Give Standard Users the Ability to Manage Print Queues and Printers in MAC OS X 10.6

I ran into a problem the other day where the standard user accounts we have on our Apple lab computers were unable to resume the printer queues on the computers. Any time the printer queue would pause, we’d have to go and resume it with an account that has administrator permissions. Here is how I resolved this so that the standard users could resume printers and manage print queues.

First, if you’ve messed around with the cups.conf file already, set it to default CUPS config file by performing the following:

  1. Click on Go menu, Click on Go To Folder…, enter: /private/etc/cups
  2. Copy cupsd.conf.default to the desktop, rename it to cupsd.conf
  3. copy it back to /private/etc/cups, overwriting the original file.

Next Obtain user information for the standard account that needs the permission:

  1. Open System Preferences, and then go into “Accounts”
  2. Unlock the preference pane at the bottom and then right click on the user account that needs access. Click “Advanced Options…”
  3. Record the users case sensitive Account Name and the User’s ID.
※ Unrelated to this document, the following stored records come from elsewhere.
(** The runner: configuration from the arguments and the chain specification. What each command
    of Substrate does with the parts of the service that it is given. *)
Record SubstrateCommands := mkSubstrateCommands {
  chain_id : Cmd -> string;
  create_configuration : Cmd -> ChainSpec -> result string Configuration;
  key_run : Cmd -> result string ();
  build_spec_run : Cmd -> ChainSpec -> result string ();
  check_block_run : Cmd -> Client -> @ImportQueue D -> result string ();
  export_blocks_run : Cmd -> Client -> result string ();
  export_state_run : Cmd -> Client -> ChainSpec -> result string ();
  import_blocks_run : Cmd -> Client -> @ImportQueue D -> result string ();
  purge_chain_run : Cmd -> Configuration -> result string ();
  revert_run : Cmd -> Client -> (Client -> Z -> result string ()) -> result string ();
  grandpa_revert : Client -> Z -> result string ();
  chain_info_run : Cmd -> Configuration -> result string ();
  bench_pallet_run : Cmd -> ChainSpec -> result string ();
  bench_block_run : Cmd -> Client -> result string ();
  bench_storage_run : Cmd -> Configuration -> Client -> result string ();
  bench_overhead_run : Cmd -> Configuration -> Client -> NodeInherentData BeneficiaryId ->
    (Z -> outcome Benchmarking.UncheckedExtrinsic) -> result string ();
  bench_extrinsic_run : Cmd -> Client -> NodeInherentData BeneficiaryId ->
    list (Z -> outcome Benchmarking.UncheckedExtrinsic) -> result string ();
  bench_machine_run : Cmd -> Configuration -> result string ();
  run_until_exit : RunningNode -> result string ()
}.
Context (sc : SubstrateCommands) (s : @SubstrateService Hash Roots AuthorityId Keystore Body Data Proposal)
  (create : Env -> result string D) (env : Env).
(** How errors are shown, the parts of a client that queries and benchmarks use, the features of
    the build and the keys of Substrate's development accounts. *)
Record NodeParts := mkNodeParts {
  error_text : ServiceError -> string;
  creation_error_text : BlockRewards.InherentProviderCreationError -> string;
  query_of : Client -> Query.QueryClient;
  selection_of : MockDataSources + D -> AuthoritySelectionDataSource;
  genesis_utxo_of : bytes -> result ApiError UtxoId;
  tx_to_json : Transaction -> result string string;
  bench_client : Client -> Benchmarking.BenchClient Hash;
  runtime_benchmarks : bool;
  alice_account : bytes;
  bob_pair : Benchmarking.Pair Hash;
  beneficiary_from_env : string -> result BlockRewards.InherentProviderCreationError BeneficiaryId
}.
Context (parts : NodeParts).
(* ===== verification/CliIo.v ===== *)
(** * The wizard's console, files and processes

    [DefaultCmdRunContext] of [toolkit/partner-chains-cli/src/io.rs], the [IOContext] that the
    wizard runs with, over the operations of an operating system ([OperatingSystem]). It keeps the
    promises that the wizard's theorems are proved against ([IOFilesLaws], [IOEnvLaws]) on a system
    whose files are text and can be written ([PlainSystem]).

    Text is [string], and its UTF-8 form a parameter. [run_command] reads one pipe of the process
    to its end and then the other: [Pipes] runs it beside the process and shows for which processes
    it returns what [default_run_command] says. *)

From stdpp Require Import relations.
From S2P Require Import Prelude Domain McEpoch Cbor Json PlutusDatums Selection Ariadne Committee Query Session NativeToken BlockRewards Runtime Ogmios OffchainCsl Offchain CliConfig CliPrepare CliNode NodeCommands NodeSpec.
#[local] Open Scope string_scope.
#[local] Open Scope list_scope.
#[local] Open Scope Z_scope.

Class Utf8 := { from_utf8 : bytes -> option string; as_bytes : string -> bytes }.
Class Utf8Laws `{Utf8} : Prop := from_utf8_as_bytes : forall s, from_utf8 (as_bytes s) = Some s.

(** A process that has run: the lines of its error output, its output and its status. *)
Record ExitStatus := mkExitStatus { success : bool; code : option Z; status_display : string }.
Record Child := mkChild {
  child_stderr : list (result string string);
  child_stdout : result string bytes;
  child_wait : result string ExitStatus
}.

(** [std::fs], [std::process], [std::env], [inquire], [tempfile] and the clock. *)
Class OperatingSystem (W : Type) := {
  spawn_shell : string -> W -> W * result string Child;
  println : string -> W -> W;
  eprintln : string -> W -> W;
  inquire_text : string -> option string -> W -> W * result string string;
  inquire_confirm : string -> bool -> W -> W * result string bool;
  inquire_select : string -> list string -> W -> W * result string string;
  fs_write : string -> bytes -> W -> W * result string ();
  fs_read : string -> W -> result string bytes;
  fs_metadata : string -> W -> result string ();
  fs_read_dir : string -> W -> result string (list (result string (option string)));
  fs_remove_file : string -> W -> W * result string ();
  named_temp_file : W -> W * result string (option string);
  temp_dir : W -> W * result string string;
  env_set_var : string -> string -> W -> W;
  millis_since_epoch : W -> result string Z;
  tokio_runtime : W -> result string ()
}.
Now it’s time to Make the change:

  1. Open Terminal
  2. Enter the following commands:
  3. sudo dscl . -append /Groups/lpadmin GroupMembership <User ID>
  4. and
  5. sudo dscl . -append /Groups/lpadmin GroupMembership <Account Name>
  6. Afterwards run this command to verify that both are listed in the group:
  7. dscl . -read /Groups/lpadmin

Log out and log back in as the user and verify that they can now manage print jobs, and pause and resume printers.